列車を止めたのは野人ではないし、そんなドジな真似はしない。

トンネルを走って隣町へ近道したり、長いのは自転車で真ん中を走り抜けたりはしたが列車は止めていない。

やったのは我が一族、同じ姓のはとこだ。


家の近くに河口があり、そこに鉄橋があった。

小学生の時はこの鉄橋から水によく飛びこんでいた。

路線は単線、鉄橋の幅は非常に狭く、列車をかわせるような心の余裕はなかった。

しかも隙間だらけで下の水面が丸見え、思い切り走ることなど出来ない。

長さは50mほどで機関車の通過には細心の注意を払いながら遊んでいた。


2つ年上のその男は、機関車が来ても逃げず、水に飛びこむこともしなかった。

悠々と線路の上を歩き、警笛を鳴らされても振り向きもしなかったのだ。

機関車は緊急停車、叔母さんは当然のように呼び出しを受けた。

こってりとお説教された叔母さんは言った。

「もうあんな恥ずかしいことはなかった、情けない・・」を連発。

関係者にひたすら平身低頭だったと言う。

野人は笑いたかったが叔母さんに同情した。


前年も、その兄が同じような状況で機関車を止めたからだ。

それほどその兄弟が鈍いか・・と言えばそうでもなく、兄は大男で体力抜群、大分のTV局に入りディレクターとして番組も手掛けたくらいだから思考も正常だ。
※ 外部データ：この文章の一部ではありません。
Lemma deque_append_length (cap : nat) (d : list A) (x : A) :
  (length d <= cap -> length (deque_append cap d x) <= cap)%nat.
Proof.
  unfold deque_append; intros H.
  destruct (Nat.eqb_spec cap 0) as [E|E]; [exact H|].
  destruct (Nat.ltb_spec (length d) cap) as [L|L].
  - rewrite length_app; simpl; lia.
  - rewrite length_app; simpl.
    destruct d; simpl in *; lia.
Qed.

Lemma deque_append_grows (cap : nat) (d : list A) (x : A) :
  (length d <= cap -> length d <= length (deque_append cap d x))%nat.
Proof.
  unfold deque_append; intros H.
  destruct (Nat.eqb_spec cap 0) as [E|E]; [lia|].
  destruct (Nat.ltb_spec (length d) cap) as [L|L].
  - rewrite length_app; simpl; lia.
  - rewrite length_app; simpl.
    destruct d; simpl in *; lia.
Qed.

(** A deque that has room keeps everything; a full one keeps its last
    [cap] entries. *)
Lemma deque_append_suffix (cap : nat) (d : list A) (x : A) :
  (0 < cap)%nat -> (length d <= cap)%nat ->
  deque_append cap d x = last_n cap (d ++ [x]).
Proof.
  unfold deque_append, last_n; intros Hc H.
  destruct (Nat.eqb_spec cap 0) as [E|E]; [lia|].
  rewrite length_app; simpl.
  destruct (Nat.ltb_spec (length d) cap) as [L|L].
  - replace (length d + 1 - cap)%nat with 0%nat by lia. reflexivity.
  - replace (length d + 1 - cap)%nat with 1%nat by lia.
    destruct d as [|y d]; simpl in *; [lia|reflexivity].
Qed.

Lemma last_n_app_last_n (n : nat) (l xs : list A) :
  last_n n (last_n n l ++ xs) = last_n n (l ++ xs).
Proof.
  unfold last_n.
  set (k := (length l - n)%nat).
  assert (E : skipn k l ++ xs = skipn k (l ++ xs)).
  { rewrite skipn_app.
    replace (k - length l)%nat with 0%nat by (subst k; lia).
    reflexivity. }
  rewrite E, skipn_skipn, length_skipn, length_app.
  f_equal. subst k. lia.
Qed.

Lemma deque_fold_suffix (cap : nat) (xs d : list A) :
  (0 < cap)%nat -> (length d <= cap)%nat ->
  fold_left (deque_append cap) xs d = last_n cap (d ++ xs).
Proof.
  intros Hc; revert d.
  induction xs as [|x xs IH]; intros d H; simpl.
  - unfold last_n. rewrite app_nil_r.
    replace (length d - cap)%nat with 0%nat by lia. reflexivity.
  - rewrite IH by now apply deque_append_length.
    rewrite deque_append_suffix by assumption.
    rewrite last_n_app_last_n, <- app_assoc. reflexivity.
Qed.

End Deque.
(** The public operations of the Surepass client, each with its endpoint. *)
Definition Surepass_calls {JS : JsString.Prototype}
    (_makeRequest : Surepass.Transport)
    (bank pan initiate fetch company gstin : Guardian.Validator)
    (a b : string) (flag : bool) : list (string * Completion JSON) :=
  [ ("utils/name-matching/", Surepass.compareNames _makeRequest a b flag);
    ("bank-verification", Surepass.verifyBankAccount _makeRequest bank a b);
    ("pan/pan-comprehensive-plus", Surepass.verifyPAN _makeRequest pan a);
    ("aadhaar-v2/generate-otp", Surepass.initiateAadhaar _makeRequest initiate a);
    ("aadhaar-v2/submit-otp", Surepass.fetchAadhaar _makeRequest fetch a b);
    ("corporate/company-details", Surepass.verifyCIN _makeRequest company a);
    ("corporate/gstin", Surepass.verifyGSTIN _makeRequest gstin a) ].

(** The public operations of the OpenExchange client, each with the request
    it hands to the transport. *)
Definition OpenExchange_calls {JS : JsString.Prototype}
    (baseCurrency : option string)
    (_makeRequest : OpenExchange.Transport) (Number_toString : Q -> string)
    (usage currencies historical series conversion ohlc : Guardian.Validator)
    (a b : string) (amount : Q) (date : option string)
    (options : option OpenExchange.RatesOptions)
  : list (OpenExchange.RESTlerEndpoint * Completion JSON) :=
  [ (OpenExchange.getStatus_request, OpenExchange.getStatus _makeRequest usage);
    (OpenExchange.listCurrencies_request,
      OpenExchange.listCurrencies _makeRequest currencies);
    (OpenExchange.getRates_request baseCurrency options,
      OpenExchange.getRates baseCurrency _makeRequest options);
    (OpenExchange.getHistoricalRates_request baseCurrency a options,
      OpenExchange.getHistoricalRates baseCurrency _makeRequest historical a options);
    (OpenExchange.getTimeSeries_request baseCurrency a b options,
      OpenExchange.getTimeSeries baseCurrency _makeRequest series a b options);
    (OpenExchange.convert_request Number_toString amount a b date,
      OpenExchange.convert _makeRequest Number_toString conversion amount a b date);
    (OpenExchange.getOHLC_request baseCurrency a b options,
      OpenExchange.getOHLC baseCurrency _makeRequest ohlc a b options) ].

(** Whatever the operation throws is a [SurepassError] whose context names
    the endpoint. *)
Definition typed_failure (endpoint : string) (result : Completion JSON) : Prop :=
  match result with
  | Return _ => True
  | Throw e =>
      exists code message context cause,
        e = DomainError Surepass_vendor code message context cause
        /\ context !! "endpoint" = Some (JStr endpoint)
  end.

(** [failure] arises during a Surepass operation: it is thrown by the
    transport, or by the response check on what the transport returned. *)
Definition arises {JS : JsString.Prototype}
    (_makeRequest : Surepass.Transport) (endpoint : string)
    (payload : list (string * JSON)) (schema : Guardian.Validator)
    (failure : Exception) : Prop :=
  let request := Surepass.mkRequest endpoint "POST" "JSON" payload in
  _makeRequest request = Throw failure
  \/ exists resp,
       _makeRequest request = Return resp
       /\ Surepass.__checkAPIResponse resp (Some schema) = Throw failure.

(** What reaches the caller of a Surepass operation for a failure: the same
    error with the endpoint added to its context when it is a
    [SurepassError], and otherwise an [UNHANDLED_ERROR] that wraps it. *)
Definition surfaced (endpoint : string) (failure : Exception) : Exception :=
  match failure with
  | DomainError Surepass_vendor code message context cause =>
      DomainError Surepass_vendor code message
        (<["endpoint" := JStr endpoint]> context) cause
  | _ =>
      DomainError Surepass_vendor "UNHANDLED_ERROR"
        (POwn "An unhandled error occurred.")
        {[ "endpoint" := JStr endpoint ]} (Some failure)
  end.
弟は津久見高校のボクシング部主将となり、2年連続全国アマチュアチャンピオン、ミュンヘン代表?にもなった。


列車を止めた動機は今でも謎だ。

彼は小学生の頃は常に青鼻をたれ、大仏のようにデンと構えていることが多かった。

まあ、あまり深く考えてはいなかった、列車ごときは気にしないと言うことだろう。

ボクシングの試合でパンチを食ってもあまり気にせず・・ 微動だにしなかった。